Comparative fit index (CFI) compares both the proposed and Null model in respect of their performance. It is an improved NFI (Bentler and Chou, 1987; Hu and Bentler, 1999). Hu and Bentler (1999) proposed a cut-off close to 0.95 values as acceptable. The greater the values of CFI between 0-1, the better the model and considered a good fit. In this study, CFI was closer to one (1), and therefore considered a perfect fit.

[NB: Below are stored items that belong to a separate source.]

(* ===== verification/RoundRestore.v ===== *)
(** * Round restore and crash recovery

    [plugins/match/readyup/round_restore_rules.cpp]: backup file names, the backup list, what a
    [.restore] may do, the progress record of [state.json] and what a restarted server does with it. *)

From S2P Require Import Prelude CStr Double Json JsonFacts MergePatch Stats MatchEnd.

(** ** Backup files *)

Definition backup_head (matchid : Z) : string := "readyup_backup_" +s+ to_string matchid +s+ "_map".

Definition BackupPrefix (matchid mapNumber : Z) : string := backup_head matchid +s+ to_string (Z.max 1 mapNumber) +s+ "_".

Record BackupInfo := { file : string; map_number : Z; round : Z; mtime : Z; size : Z }.

(** [AllDigits(s, from, to)] on the substring: not empty and only digits. *)
Definition AllDigits (s : string) : bool := negb (sempty s) && sforall isdigit s.

(** The map number and the round of a backup file of [matchid]. *)
Definition ParseBackupFileName (f : string) (matchid : Z) : option (Z * Z) :=
  let head := backup_head matchid in
  if (slen f <=? slen head + 4) || negb (starts_with head f) then None
  else if negb (sdrop (String.length f - 4) f =s ".txt") then None
  else
    let rest := sdrop (String.length head) f in
    match find "_round" rest with
    | None => None
    | Some tag =>
        let mapEnd := match tag with
                      | O => O
                      | S k => if bool_decide (String.get k rest = Some "_"%char) then k else tag
                      end in
        let mapText := stake mapEnd rest in
        if negb (AllDigits mapText) || (3 <? mapEnd)%nat then None
        else
          let roundStart := (tag + 6)%nat in
          let roundEnd := (String.length rest - 4)%nat in
          let roundText := stake (roundEnd - roundStart) (sdrop roundStart rest) in
          if negb (AllDigits roundText) || (3 <? roundEnd - roundStart)%nat then None
          else
            let map := atoi mapText in
            let played := atoi roundText in
            if map <? 1 then None else Some (map, played + 1)
    end.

6.10.10 Tucker Lewis index

According to Tucker and Lewis (1973), the Tucker Lewis index (TLI) is viewed as the same as the NFI, and is used to contrast the values of chi-square as confirmed by Mulaik, James, Van Alstine, Bennet, Lind and Stilwell (1989). Mulaik et al. (1989) highlighted that for a fit to a good fit; it must have values that are closer to one (1). The model that has a high value indicates a fit that is better than a model with a value that is lower.

6.10.11 Root mean square error of approximation

The purpose of root mean square error of approximation (RMSEA) is to show whether the model has good fit or not. Furthermore, RMSEA utilisation is in respect of supporting or not supporting hypothesised models, especially those with a larger sample size (Hu and Bentler, 1999). The proposed RMSEA value of<0.06 is deemed to have a good fit. Therefore, RMSEA in this study was for the purpose to aid the researcher in accepting or rejecting the hypotheses.

6.10.12 Root mean square residual

The purpose of the root mean square residual index (RMR) is to determine whether the model has a good fit. The root mean square residual index is the square root of the mean of residuals that are not standardised. Hu and Bentler (1999) proposed that a value of greater than 0.02 for a good fit. This study produced a figure of 0.2, which indicated a good model fit.